The problem we are facing is similar to "Anon"...we are scared of rejection and feeling alone. Our families and friends are all LDS...it's all we know. Our first child is about to be born, and people are talking to me about the baby blessing etc

I wish I did believe it all...life would be so much easier, plodding along (how we have for so many yrs previous)...I don't want to fake it anymore...but i also don't want to be cast out and disappoint my family (or have my wife's family blame me).

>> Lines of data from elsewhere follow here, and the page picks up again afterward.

(** X13. While the store can be read and not written, every request for an
    identifier of [users_db] that the store does not hold runs the handler
    and still ends in the caching error, with status 500 and the detail
    ["Error caching data: "] followed by the text of the store's error;
    nothing is stored, so the next request does the same. *)
Theorem write_outage_fails_every_fresh_request (z : Z) (record : pyval) (n : nat)
    (st : state redis) :
  reads_ok (world st) = true → writes_ok (world st) = false →
  entries (world st) !! users_key z = None →
  users_db !! z = Some record →
  let '(responses, st') := serve (replicate n z) st in
  responses
    = replicate n
        (500, JsonBody (PDict [(py "detail",
                                PStr (py "Error caching data: "
                                        ++ exn_str connection_error))]))
  ∧ world st' = world st
  ∧ handler_calls (trace st') = (handler_calls (trace st) + n)%nat.
Proof.
  intros Hr Hw Hentry Hdb.
  assert (Hz : z ≠ 0) by (by destruct (users_db_lookup z record Hdb) as (? & ? & ? & ? & ?)).
  pose proof (identifying_argument_keyword_int z Hz) as Hid.
  revert st Hr Hw Hentry.
  induction n as [|n IH]; intros st Hr Hw Hentry; simpl; [repeat split; lia|].
  assert (Hstep : get_users_route z st
    = ((500, JsonBody (PDict [(py "detail",
                               PStr (py "Error caching data: "
                                       ++ exn_str connection_error))])),
       State (world st)
         (trace st ++ [ EvGet (py "users") (cache_key (py "users") (PInt z));
                        EvCall [] (by_keyword (PInt z));
                        EvSet (py "users") (cache_key (py "users") (PInt z))
                          (Json.encode record) 120 ]))).
  { rewrite get_users_route_unfold.
    rewrite (wrapper_write_failure 120 (py "users") get_user_details []
               (by_keyword (PInt z)) st (PInt z) PNone (world st) record (world st)
               (Json.encode record) connection_error (world st)); try done.
    - simpl. unfold redis_get. rewrite Hr.
      change (build_key _ _) with (users_key z). by rewrite Hentry.
    - rewrite (get_user_details_int z (world st) [] (by_keyword (PInt z))
                 (or_introl (conj eq_refl eq_refl))). by rewrite Hdb.
    - simpl. unfold redis_set. by rewrite Hw. }
  rewrite Hstep.
  specialize (IH (State (world st)
                    (trace st ++ [ EvGet (py "users") (cache_key (py "users") (PInt z));
                                   EvCall [] (by_keyword (PInt z));
                                   EvSet (py "users") (cache_key (py "users") (PInt z))
                                     (Json.encode record) 120 ])) Hr Hw Hentry).
  destruct (serve (replicate n z) _) as [rs st2].
  destruct IH as (-> & Hw2 & Hcalls). cbn [world trace] in *.
  repeat split; [done|].
  rewrite Hcalls.
  replace (trace st ++ [ EvGet (py "users") (cache_key (py "users") (PInt z));
                         EvCall [] (by_keyword (PInt z));
                         EvSet (py "users") (cache_key (py "users") (PInt z))
                           (Json.encode record) 120 ])
    with (((trace st ++ [EvGet (py "users") (cache_key (py "users") (PInt z))])
             ++ [EvCall [] (by_keyword (PInt z))])
            ++ [EvSet (py "users") (cache_key (py "users") (PInt z))
                  (Json.encode record) 120])
    by (by rewrite <- !List.app_assoc).
  rewrite handler_calls_set, handler_calls_call, handler_calls_get. lia.
Qed.

(** X14. An empty cached text counts as a miss and is replaced: the request
    runs the handler, answers with its record and leaves the serialization
    of the record in the store, with the time to live of the route. *)
Theorem empty_entry_is_replaced (z : Z) (record : pyval) (ttl : Z)
    (st : state redis) :
  reads_ok (world st) = true → writes_ok (world st) = true →
  entries (world st) !! users_key z = Some ([], ttl) →
  users_db !! z = Some record →
  let '(response, st') := get_users_route z st in
  response = (200, JsonBody record)
  ∧ entries (world st') !! users_key z = Some (Json.encode record, 120)
  ∧ handler_calls (trace st') = S (handler_calls (trace st)).
Proof.
  destruct st as [[r wr ents] t]. simpl. intros -> -> Hentry Hdb.
  assert (Hz : z ≠ 0) by (by destruct (users_db_lookup z record Hdb) as (? & ? & ? & ? & ?)).
  pose proof (identifying_argument_keyword_int z Hz) as Hid.
  assert (Hget : cache_get (py "users") (cache_key (py "users") (PInt z))
                   (Redis true true ents) = (Return (PStr []), Redis true true ents)).
  { simpl. unfold redis_get. simpl.
    change (build_key _ _) with (users_key z). by rewrite Hentry. }
  pose proof (get_user_details_int z (Redis true true ents) [] (by_keyword (PInt z))
                (or_introl (conj eq_refl eq_refl))) as Hfunc.
  rewrite Hdb in Hfunc.
  rewrite get_users_route_unfold.
  rewrite (wrapper_miss 120 (py "users") get_user_details [] (by_keyword (PInt z))
             (State (Redis true true ents) t) (PInt z)
             (PStr []) _ record _ (Json.encode record)
             (Redis true true (<[users_key z := (Json.encode record, 120)]> ents))
             Hid Hget eq_refl Hfunc eq_refl eq_refl).
  cbn [fst snd world entries trace http_response]. repeat split.
  - by rewrite lookup_insert_eq.
  - replace (t ++ [ EvGet (py "users") (cache_key (py "users") (PInt z));
                    EvCall [] (by_keyword (PInt z));
                    EvSet (py "users") (cache_key (py "users") (PInt z))
                      (Json.encode record) 120 ])
      with (((t ++ [EvGet (py "users") (cache_key (py "users") (PInt z))])
               ++ [EvCall [] (by_keyword (PInt z))])
              ++ [EvSet (py "users") (cache_key (py "users") (PInt z))
                    (Json.encode record) 120])
      by (by rewrite <- !List.app_assoc).
    by rewrite handler_calls_set, handler_calls_call, handler_calls_get.
Qed.

(* ===================================================================== *)
(** ** The further properties at concrete inputs *)
(* ===================================================================== *)

(** X1 for a request for user 99 on the empty server. *)
Lemma handler_exception_witness :
  let '(result, st') :=
    wrapper 120 (py "users") get_user_details [] (by_keyword (PInt 99))
      (State empty_redis []) in
  result = Raise (HTTPException 404 (py "User not found"))
  ∧ world st' = empty_redis
  ∧ trace st' = [] ++ [ EvGet (py "users") (cache_key (py "users") (PInt 99));
                        EvCall [] (by_keyword (PInt 99)) ]
  ∧ store_writes (trace st') = store_writes [].
Proof.
  apply (handler_exception_passes_through (W:=redis)
           120 (py "users") get_user_details [] (by_keyword (PInt 99))
           (State empty_redis []) (PInt 99) PNone empty_redis
           (HTTPException 404 (py "User not found")) empty_redis);
    vm_compute; reflexivity.
Defined.

(** X4 on the server that holds the record of user 1: the second handler,
    called with the text ["1"], a further positional argument and a further
    keyword argument. *)
Lemma hit_ignores_witness :
  wrapper 5 (py "users") other_handler
    [PStr (py "1"); PBool true] {[ py "verbose" := PBool true ]} (State warm_redis [])
  = wrapper 120 (py "users") get_user_details [] (by_keyword (PInt 1))
      (State warm_redis []).
Proof.
  apply (hit_ignores_everything_but_the_key (W:=redis)
           120 5 (py "users") get_user_details other_handler
           [] [PStr (py "1"); PBool true]
           (by_keyword (PInt 1)) {[ py "verbose" := PBool true ]}
           (State warm_redis []) (PInt 1) (PStr (py "1"))
           (PStr (Json.encode manas)) warm_redis);
    vm_compute; reflexivity.
Defined.

(** X5 for two requests for user 1 on the empty server. *)
Lemma second_call_witness :
  let '(first, st1) :=
    wrapper 120 (py "users") get_user_details [] (by_keyword (PInt 1))
      (State empty_redis []) in
  let '(second, st2) :=
    wrapper 120 (py "users") get_user_details [] (by_keyword (PInt 1)) st1 in
  first = Return manas
  ∧ second = Return manas
  ∧ world st2 = warm_redis
  ∧ handler_calls (trace st2) = S (handler_calls [])
  ∧ List.length (store_writes (trace st2)) = S (List.length (store_writes [])).
Proof.
  apply (second_call_is_served_from_the_store (W:=redis)
           120 (py "users") get_user_details [] (by_keyword (PInt 1))
           (State empty_redis []) (PInt 1) PNone empty_redis manas empty_redis
           (Json.encode manas) warm_redis (PStr (Json.encode manas)) warm_redis);
    vm_compute; reflexivity.
Defined.

(** X7 for user 2 on the empty server. *)
Lemma route_answers_witness :
  (get_users_route 2 (State empty_redis [])).1
  = (if bool_decide (2 = 0) then (500, TextBody (py "Internal Server Error"))
     else match users_db !! 2 with
          | Some record => (200, JsonBody record)
          | None => (404, JsonBody (PDict [(py "detail", PStr (py "User not found"))]))
          end)
  ∧ store_ok (world (get_users_route 2 (State empty_redis [])).2).
Proof.
  apply (route_answers_every_identifier 2 (State empty_redis [])).
  apply empty_redis_ok.
Defined.

(** X8 for three requests for user 99 on the empty server. *)
Lemma not_found_witness :
  let '(responses, st') := serve (replicate 3 99) (State empty_redis []) in
  responses
    = replicate 3 (404, JsonBody (PDict [(py "detail", PStr (py "User not found"))]))
  ∧ world st' = empty_redis
  ∧ handler_calls (trace st') = (handler_calls [] + 3)%nat
  ∧ store_writes (trace st') = store_writes [].
Proof.
  apply (not_found_is_never_cached 99 3 (State empty_redis []));
    [apply empty_redis_ok|done|reflexivity].
Defined.

(** X9 for three requests for user 2 on the empty server. *)
Lemma fetched_once_witness :
  let '(responses, st') := serve (replicate 3 2) (State empty_redis []) in
  responses
    = replicate 3
        (200, JsonBody (user_dict (mkUser 2 (py "omkar") (py "omkar@example.com") 29)))
  ∧ handler_calls (trace st') = (handler_calls [] + 1)%nat
  ∧ store_ok (world st').
Proof.
  apply (known_user_is_fetched_once 2
           (user_dict (mkUser 2 (py "omkar") (py "omkar@example.com") 29)) 3
           (State empty_redis []));
    [apply empty_redis_ok|reflexivity].
Defined.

Anyway...this is the first time I've put all these feelings in writing. Sorry for the rant. Thanks for letting me blabber on!

Anonymous said...

Thank-you for this post. Last night actually, I dumped it all on God that I don't believe the church is true. I poured it all out there. I wish I could say it made me feel better but I still woke up in the morning next to a believing husband and 3 beautiful children who love primary. My husband has known for a year how I feel, sees me drink the occasional glass of wine but certainly does not agree with my feelings on religion. We actually just had a huge fight because I wanted to talk about 'it' and although he tries, he just can't handle my feelings. That is what brought me to this site.
I left the church when I was 16 to the utter shock and horror of my family and returned when I was in my late 20's out of a desire to find a good guy and settle down. Even though I wasn't active all those years, I was still taught by my parents that I would only find true happiness if I came back to the church.
Now, 8 years back in the church, I can't deny the feelings in my heart that took me away in the first place. They are still there. But now my situation is so much more complicated than it ever was at 16.
One thing that remains the same, even at 36, is the incredible guilt I feel for feeling this way. Worse than that, is knowing the incredible disappointment I'm about to bring on to my parents and my family if I am honest with my feelings. I see it in my husband's eyes every time I try to talk about this. I hate that look. I lived my whole youth seeing that look in my parent's eyes and nothing feels worse than that.
A part of me wishes I never knew the Mormon church. But as much as I hate the guilt and disappointment I feel now and have felt in the past, at the end of the day, I'm grateful that I was raised by good parents who didn't abuse substances and who tried to be good people.
The church isn't true in my eyes but it has some damn good people in it.

Anonymous said...

Okay, I'm a 24 year old RM. I have always done my best to be faithful to the church. All of family is mormon. Recently I've been doing some personal study of the church's history, and I've done a lot of digging. I've come
To realize that the church is false. And after studying evolution, i know With certainty that there is no god. The problem for me now is that my family and friends all belong to the church. I also have a serious relationship with a super mormon girl friend. She doesn't know nor does anyone in my family know how I feel. I'm happy though. I'm happy to know where I actually came from and where I'm going when i die. I'm happy to know the truth. I think a part of me knew all along that this church was false and god is only an idea. I feel so free, but I'm still stuck in this time consuming religion. I keep thinking in my mind that I'm going to keep faking it and that this will some how benefit me. I'm not 100% sure I know what to do. I've got one friend who used to be mormon, and he's now an atheist like me. Maybe I'll talk to him. I'm not to sure. I think the most important decision I can make right now is to continue studying the truth about ethics, evolution, math, and other important topics. I'm gonna focus on being happy with what time, light, and circumstance has given me.

Allan said...

Please be true to yourself and those around you. I can't help but think that the world would be a much better place if we could just have the strength to be honest with with each other and the graciousness to respect each person's beliefs. I don't think you will do yourself any favors by faking it. There's no need to try to convince anyone else that the church isn't true. But there's also no need to continue to pretend that the emperor has any clothes either.